La grande caduta si è fermata, ma ora l’incubo è che lo stop sia il preludio al crollo finale, solo rinviato. L’intervento del governo di Pechino ieri però ha funzionato: le Borse cinesi, dopo il calo più massiccio del decennio, hanno segnato la ripresa giornaliera più forte dal 2009. Shanghai ha rimbalzato al più 5,8%, Shenzhen al più 4,25, Hong Kong al più 3,7%. In rialzo anche Tokyo: i mercati giapponesi, dopo un picco negativo a meno 3,2%, sono risaliti al più 0,6%.
Ha smesso di grandinare, ma il cielo della finanza asiatica non è tornato sereno. Gli scambi restano segnati da «una forte volatilità e da una elevata instabilità »: solo questa sera, alla chiusura delle contrattazioni, sarà possibile fare un primo bilancio della settimana nera per le Borse della seconda economia mondiale. A frenare la discesa cinese, che dal 12 giugno ha bruciato oltre 3500 miliardi di dollari dopo la crescita record del 150% in un anno, è stato l’intervento-shock delle autorità comuniste. La Banca centrale di Pechino ha confermato che continuerà a fornire «ampia liquidità» agli istituti che concedono prestiti agli investitori. Il governo ha annunciato l’apertura di un’inchiesta sulle «vendite criminali» allo scoperto dei titoli azionari, assicurando che «le operazioni che violano le leggi e i regolamenti saranno punite severamente». Il vice ministro per la pubblica sicurezza Meng Qingfeng, fedelissimo del presidente Xi Jinping, ha guidato personalmente un’ispezione alla «China Securities Regulatory Commission», istituto addetto alla vigilanza finanziaria, nell’occhio del ciclone per i tonfi dell’ultimo mese. Il messaggio ai mercati è che alla cassa generosa corrisponde il pugno di ferro, ma la realtà è che un bilancio dell’annunciato scoppio della super-bolla cinese resta prematuro. In meno di quattro settimane Shanghai e Shenzhen hanno perso oltre il 30%, un colosso come Hong Kong è arrivato a bruciare il 5,84% in un giorno: solo misure straordinarie e a termine hanno impedito ieri un bis del tonfo. Oltre 1400 dei 2776 titoli delle piazze cinesi, più del 50%, sono rimasti sospesi per il timore che il panico dei piccoli investitori innescasse l’ennesimo sell-off di massa.

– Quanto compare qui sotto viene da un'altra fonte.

#[local] Instance demo_client : Client unit := {
  client_subCtx _ := None; set_client_subCtx _ w := w; ctx_err _ := None }.
#[local] Instance demo_cache : ResponseCache unit := { cache_Receive _ w := (Some "cached", w); cache_Store _ _ w := w }.
#[local] Instance demo_tags : RpcTags := { LatestBlockNumber := -2; SafeBlockNumber := -4; FinalizedBlockNumber := -3 }.
#[local] Instance demo_parsers : MethodParsers := no_parsers (fun _ _ params => inr params).
#[local] Instance demo_translation : TranslationJson := {
  unmarshal_body _ := inl (OtherError ""); unmarshal_params _ := None;
  unmarshal_utxos _ := inr []; marshal_unspent _ := inr "[]" }.
#[local] Instance demo_hex : HexUtil := fun _ => None.
#[local] Instance demo_first_param : FirstParam := fun _ => inr "x".
#[local] Instance demo_header_errors : HeaderErrors := fun _ _ => "".

Definition demo_method : Method := DefaultMethodWithConnectorTypes "eth_call" [JsonRpcConnector].
Definition demo_quorum_request : RequestHolder :=
  JsonRpcRequest (mkJsonRpcRequest "id1" "9" "eth_call" NoParam "[]" None (Some demo_method) [] false false false).
Definition demo_config : UpstreamConfig := mkUpstreamConfig [] ∅ None None (Some false) None "rating" DefaultMode.

#[local] Existing Instance Responses.demo_json.
#[local] Existing Instance Quorum.demo_folding.
#[local] Existing Instance Quorum.demo_sort.
#[local] Existing Instance Dispatch.demo_quoting.

#[local] Existing Instance Prelude.default_range.
#[local] Existing Instance Strategy.no_limiters.

Definition demo_answers (quorum : option Params) : ResponseHolderWrapper -> unit -> Prop :=
  answers ∅ "eth" "0x1" "1" demo_config "eth" (mkChainTags None None) None (fun _ => ∅) (fun _ => ["up1"])
    quorum (Some demo_keys) demo_quorum_request tt.

Definition demo_attested : ResponseHolderWrapper :=
  mkWrapper "up1" "id1" "" None ZeroBlock
    (GenericResponse (mkGenericResponse "id1" "r" None JsonRpc None 200 {[ "Qr0-Id-9" := [demo_value] ]})).

Lemma demo_quorum_answer : demo_answers (Some (mkParams 1 1)) demo_attested tt.
Proof.
  unfold demo_answers.
  refine (answers_processed _ _ _ _ _ _ _ _ _ _ (Some (mkParams 1 1)) (Some demo_keys) demo_quorum_request tt demo_method
    (SpecificOrderUpstreamStrategy ["up1"] [] None) demo_quorum_request demo_attested tt _ _ _ _); [done|by vm_compute|done|].
  apply processes_cache_quorum; [done|]. apply processes_unary. by vm_compute.
Qed.

Lemma quorum_read_attested_witness :
  HasError (Response demo_attested) = false /\ attesting JsonRpc (UpstreamId demo_attested).
Proof.
  split; [done|].
  destruct (quorum_read_attested ∅ "eth" "0x1" "1" demo_config "eth" (mkChainTags None None) None (fun _ => ∅)
    (fun _ => ["up1"]) (mkParams 1 1) demo_keys demo_quorum_request tt demo_attested tt eq_refl demo_quorum_answer)
    as [He|(headers & _ & _ & _ & Ha)]; [done|exact Ha].
Defined.
(** The last block with the hash [h] whose logs were sent. *)
Lemma last_put_served h updates logs :
  last_put (ToHex h) (omap announced updates) = Some logs ->
  exists j u w, updates !! j = Some (u, w) /\ announced (u, w) = Some (ToHex h, logs) /\
    forall k, (j < k)%nat -> ~ served updates h k.
Proof using Type.
  induction updates as [|[u w] updates IH] using rev_ind; [done|]. rewrite omap_app. simpl.
  assert (forall k, (length updates < k)%nat -> ~ served (updates ++ [(u, w)]) h k) as Hout.
  { intros k Hk (x & l & Hx%lookup_lt_Some & _). rewrite length_app in Hx. simpl in Hx. lia. }
  assert ((updates ++ [(u, w)]) !! length updates = Some (u, w)) as Hlast by (by rewrite list_lookup_middle).
  destruct (announced (u, w)) as [[h' l]|] eqn:Ea.
  - rewrite last_put_snoc. simpl. case_bool_decide as E.
    + intros [= ->]. subst h'. by exists (length updates), u, w.
    + intros (j & u' & w' & Hj & Hann & Hk)%IH. exists j, u', w'. split; [by apply lookup_app_l_Some|]. split; [done|].
      intros k Hjk (x & l' & Hx & Hxa). apply lookup_app_Some in Hx as [Hx|[Hge Hx]]; [by apply (Hk k Hjk); exists x, l'|].
      apply list_lookup_singleton_Some in Hx as [_ <-]. congruence.
  - rewrite app_nil_r. intros (j & u' & w' & Hj & Hann & Hk)%IH. exists j, u', w'.
    split; [by apply lookup_app_l_Some|]. split; [done|].
    intros k Hjk (x & l' & Hx & Hxa). apply lookup_app_Some in Hx as [Hx|[Hge Hx]]; [by apply (Hk k Hjk); exists x, l'|].
    apply list_lookup_singleton_Some in Hx as [_ <-]. congruence.
Qed.
(* ===== verification/PendingTx.v ===== *)
(** Pending transactions of a chain
    ([internal/upstreams/flow/pending_tx_source.go]): the hashes every node of the
    chain announces, merged into one source that sends each once, and the
    transactions they stand for.

    The source runs several goroutines: one per node, which forwards what the node
    announces, and the loop that merges.  Each step of the model is one arm of one
    of their [select]s. *)

From S2P Require Import Prelude.
From S2P Require Import GoStrings.
From S2P Require Import Protocol.
From S2P Require Import Errors.
From S2P Require Import Responses.
From S2P Require Import Specs.
From S2P Require Import Methods.
From S2P Require Import UpstreamState.
From S2P Require Import ChainState.
From S2P Require Import ChainSupervisor.
From S2P Require Import Requests.
From S2P Require Import MethodTranslation.
From S2P Require Import Send.
From S2P Require Import Processors.
From S2P Require Import Flow.
From S2P Require Import LocalSources.

Definition pendingTxBufferSize : nat := 4096.
Definition pendingTxDedupSize : nat := N.to_nat 10000.
Lemma dedup_size_pos : exists n, pendingTxDedupSize = S n.
Proof. exists (N.to_nat 9999). unfold pendingTxDedupSize. by rewrite <- N2Nat.inj_succ. Qed.
(** Nanoseconds. *)
Definition pendingTxDedupTTL : Z := 30000000000.

(** The LRU cache of [hashicorp/golang-lru] as the times hashes were seen, by its
    items from the one used last. *)
Class SeenLru := {
  Seen : Type;
  seen_New : nat -> Seen;
  seen_Get : string -> Seen -> option Z * Seen;
  seen_Add : string -> Z -> Seen -> Seen;
  seen_items : Seen -> list (string * Z);
  seen_size : Seen -> nat;
}.

(** An item without those of a key. *)
Definition without (key : string) (l : list (string * Z)) : list (string * Z) := filter (fun x => x.1 <> key) l.
Definition find_key (key : string) (l : list (string * Z)) : option Z := snd <$> find (fun x => bool_decide (x.1 = key)) l.

Class SeenLaws `{SeenLru} : Prop := {
  seen_New_items : forall n, seen_items (seen_New n) = [] /\ seen_size (seen_New n) = n;
  seen_Get_items : forall k c,
    (seen_Get k c).1 = find_key k (seen_items c) /\ seen_size (seen_Get k c).2 = seen_size c /\
    seen_items (seen_Get k c).2 = match find_key k (seen_items c) with
                                  | Some t => (k, t) :: without k (seen_items c)
                                  | None => seen_items c
                                  end;
  seen_Add_items : forall k t c,
    seen_items (seen_Add k t c) = take (seen_size c) ((k, t) :: without k (seen_items c)) /\
    seen_size (seen_Add k t c) = seen_size c;
}.

#[local] Opaque pendingTxDedupSize.

(** ** Duplicates *)

Section Dedup.
Context `{SL : SeenLru}.

(** A hash, at the time the loop takes it: whether it is sent on. *)
Definition dedup (key : string) (now : Z) (c : Seen) : bool * Seen :=
  let '(found, c) := seen_Get key c in
  match found with
  | Some t => if now - t <? pendingTxDedupTTL then (false, c) else (true, seen_Add key now c)
  | None => (true, seen_Add key now c)
  end.

Fixpoint dedup_run (c : Seen) (taken : list (string * Z)) : list bool * Seen :=
  match taken with
  | [] => ([], c)
  | (key, now) :: taken' =>
    let '(sent, c) := dedup key now c in
    let '(rest, c) := dedup_run c taken' in (sent :: rest, c)
  end.

(** Which of the hashes taken are sent on. *)
Definition sent_flags (taken : list (string * Z)) : list bool := (dedup_run (seen_New pendingTxDedupSize) taken).1.
End Dedup.

(** ** The merged source *)

(** What a node's forwarder is at: reading, holding a hash for the merged channel,
    telling that its feed died, gone. *)
Inductive feed_state := FeedReading | FeedHolding (message : string) | FeedDying | FeedGone.

Record feed := mkFeed { feed_id : string; feed_at : feed_state }.

(** [taken] is history: the hashes the loop took, with the time and the node. *)
Record PendingSource `{SeenLru} := mkPending {
  feeds : list feed;
  merged : list (string * string);
  feedsAlive : Z;
  seen : Seen;
  out : list SourceEvent;
  finished : bool;
  taken : list (string * Z * string);
}.

Section Source.
Context `{SL : SeenLru}.

Definition start_source (ids : list string) : PendingSource :=
  mkPending _ (map (fun id => mkFeed id FeedReading) ids) [] (Z.of_nat (length ids)) (seen_New pendingTxDedupSize) [] false [].

Definition set_feed (i : nat) (f : feed) (s : PendingSource) : PendingSource :=
  mkPending _ (<[i := f]> (feeds s)) (merged s) (feedsAlive s) (seen s) (out s) (finished s) (taken s).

Pechino è stata poi costretta a confermare il divieto semestrale di vendite per i grandi azionisti, che detengono oltre il 5% delle azioni di un titolo, e per gli amministratori delegati delle società quotate. Quello rimbalzato ieri è dunque un mercato sotto inchiesta e sotto tutela, minato in profondità dalla bolla immobiliare e dalla debolezza dei titoli tecnologici, ma soprattutto dalla difficoltà della scommessa dei vertici rossi. La Cina non è la Grecia e nemmeno gli Usa del 1929, l’Fmi invita a non sottovalutare «i suoi fondamentali economici»: non mancano i liquidi di Stato per sostenere le giovani Borse nazionali, ma sboom interno e allarme-contagio in Asia restano alimentati dagli ostacoli strutturali che rallentano uno storico cambio di modello economico. Dietro il crollo di mercoledì ci sono la debolezza di centinaia di milioni di speculatori improvvisati, ma pure migliaia di fabbriche tecnologicamente superate, costi del lavoro che esplodono, consumi interni che non decollano, multinazionali straniere in fuga, export in crisi e crescita del Pil in frenata sotto il 7%. I dati accreditano un’accelerazione dell’inflazione (più 1,4% in giugno) e il 39° calo consecutivo dei costi di produzione (meno 4,8%), ma il passaggio da fabbrica del mondo a super-potenza globale del terziario avanzato rimane incerto e minacciato anche dalle crescenti tensioni nel Pacifico. Per la prima volta è una Cina scossa dall’incertezza, economica e politica, ad alimentare le montagne russe delle Borse interne e internazionali. E’ il conto, salatissimo, che il mercato presenta alla crescita di Stato: l’ossigeno di ieri non scrive la parola fine, la cura dimagrante cinese è solo all’inizio, Europa e Usa devono prepararsi a uno scenario asiaticototalmente nuovo.